Five of the nine federal defendants were arrested today and the remaining four were already in custody. During the investigation, which began in the spring of 2011, agents seized five firearms, including two 12 gauge shotguns, and various amounts of crack and powder cocaine and heroin.
The federal defendants were charged in nine separate complaints that were filed Tuesday and unsealed today in U.S. District Court. The five defendants arrested today appeared this afternoon before Magistrate Judge Jeffrey T. Gilbert in U.S. District Court.

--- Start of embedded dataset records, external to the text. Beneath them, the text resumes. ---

Lemma from_value_like s s' :
  (∀ k, k ∈ ui_keys → slot_like k (s k) (s' k)) → like ui_masked (from_value (doc_of s)) (from_value (doc_of s')).
Proof.
  intros Hs. rewrite !from_value_doc.
  assert (Hk : ∀ k A (d : Decode A), k ∈ ui_keys → k ∉ SECRETS → opt_of d (s k) = opt_of d (s' k)).
  { intros k A d Hk Hn. by eapply opt_of_slot, Hs. }
  assert (Hsec : ∀ k, k ∈ ui_keys → like (fmap mask : option string → option string) (opt_of str_of (s k)) (opt_of str_of (s' k))).
  { intros k Hin. by eapply opt_of_secret, Hs. }
  pose proof (like_inv _ _ _ (Hsec "forward.api_key" ltac:(key_in))) as Hak.
  pose proof (like_inv _ _ _ (Hsec "ingest.token" ltac:(key_in))) as Hit. clear Hsec.
  repeat match goal with |- context[opt_of ?d (s ?k)] =>
    lazymatch k with "forward.api_key" => fail | "ingest.token" => fail
    | _ => rewrite (Hk k _ d) by key_in end end.
  clear Hk. unfold like.
  repeat match goal with
  | |- context[match opt_of ?d (s' ?k) with _ => _ end] =>
      lazymatch k with "forward.api_key" => fail | "ingest.token" => fail
      | _ => destruct (opt_of d (s' k)); [|reflexivity] end
  | |- context[match opt_of ?d (s ?k) with _ => _ end] =>
      destruct (opt_of d (s k)), (opt_of d (s' k)); try done; [|cbn; by f_equal]
  end.
  cbn. unfold ui_masked. cbn. by rewrite Hak, Hit.
Qed.
Lemma merge_like u u' put :
  ui_masked u = ui_masked u' → Forall (λ x, x.1 ∈ ui_keys) put → like ui_masked (merge u put) (merge u' put).
Proof.
  intros Hm Hks. unfold merge. rewrite !to_value_doc, !merge_slots_doc by done.
  pose proof (from_value_like (set_slots put (λ k, ui_setting k u)) (set_slots put (λ k, ui_setting k u'))
    (λ k Hk, set_slots_like put k _ _ (ui_setting_like u u' k Hm Hk))) as Hl%like_inv.
  unfold like. destruct (from_value _), (from_value _); cbn; try done; by rewrite Hl.
Qed.

Lemma resolve_like c c' file file' ui ui' env env' :
  cli_masked c = cli_masked c' → file_masked <$> file = file_masked <$> file' → ui_masked <$> ui = ui_masked <$> ui' →
  env_masked env = env_masked env' → like resolved_masked (resolve c file ui env) (resolve c' file' ui' env').
Proof. intros Hc Hf Hu He. unfold like. rewrite <- !resolve_masked. by rewrite Hc, Hf, Hu, He. Qed.

(** What a change meets on two such hosts, and what it changes in two such
    processes. *)
Definition named_like (x x' : option (string * FileRead)) : Prop :=
  match x, x' with
  | Some (p, f), Some (p', f') => p = p' ∧ config_like f f'
  | None, None => True
  | _, _ => False
  end.
Definition host_like (h h' : Host) : Prop :=
  h_linux h = h_linux h' ∧ h_bind h = h_bind h' ∧ h_write h = h_write h' ∧ env_masked (h_env h) = env_masked (h_env h') ∧
  named_like (h_config h) (h_config h').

Gary S. Shapiro, Acting United States Attorney for the Northern District of Illinois, praised the teamwork of the ATF and HSI agents, along with the Aurora Police Department and the Kane County States Attorneys Office. Mr. Shapiro announced the charges with Larry Ford, Special Agent-in-Charge of ATF in Chicago; Gary Hartwig, Special Agent-in-Charge of HSI in Chicago; and Greg Thomas, Aurora Police Chief. The investigation was conducted under the umbrella of the
U.S. Organized Crime Drug Enforcement Task Force (OCDETF).
Todays charges demonstrate ATFs commitment to get illegal firearms, narcotics, and the alleged criminals who use them, off the streets. We look forward to continuing to work closely with our federal, state and local law enforcement colleagues to combat violent crimes in Aurora, Kane County, and the entire state of Illinois, Mr. Ford said.
This operation exemplifies the ongoing partnerships the Aurora Police Department has established with our federal law enforcement partners to reduce criminality by relentlessly attacking the nexus between gangs, drugs, and illegal weapons, Chief Thomas said.
All nine federal defendants were charged with at least one count of distribution of a controlled substance for allegedly selling various amounts of crack or powder cocaine, or heroin, to an individual who was cooperating with law enforcement. Two defendants were also charged with being a felon-in-possession of a firearm for allegedly selling a weapon to a cooperating individual. The primary confidential source (CS1 in the affidavits) is described as an admitted member of an Aurora street gang.
Lawrence Donaldson, 26, allegedly sold two 12 gauge shotguns, a .45 caliber pistol, and a .38 caliber handgun, as well as heroin. Kendrick Webber, 27, allegedly sold a .22 caliber revolver and ammunition, as well as crack cocaine.
Also charged with distribution of a controlled substance were: Antoine Harris, 30; Maurice Payne, 43; Johnathon Ibister, 31; Rasheed Naylor, 31; Keiotto Tennial, 33; Arnoldo Cepeda, 36; and Mark Jones, 36, all of Aurora.
Harris and Payne each face a mandatory minimum sentence of five years to a maximum of 40 years in prison and a $5 million fine. The other seven federal defendants each face a maximum sentence of 20 years in prison and a $1 million fine. If convicted, the Court must impose a reasonable sentence under federal statutes and the advisory United States Sentencing Guidelines.
The government is being represented by Assistant United States Attorneys Anthony Garcia and Dylan Smith.
The public is reminded that complaints contain only charges and are not evidence of guilt. The defendants are presumed innocent and are entitled to a fair trial at which the government has the burden of proving guilt beyond a reasonable doubt.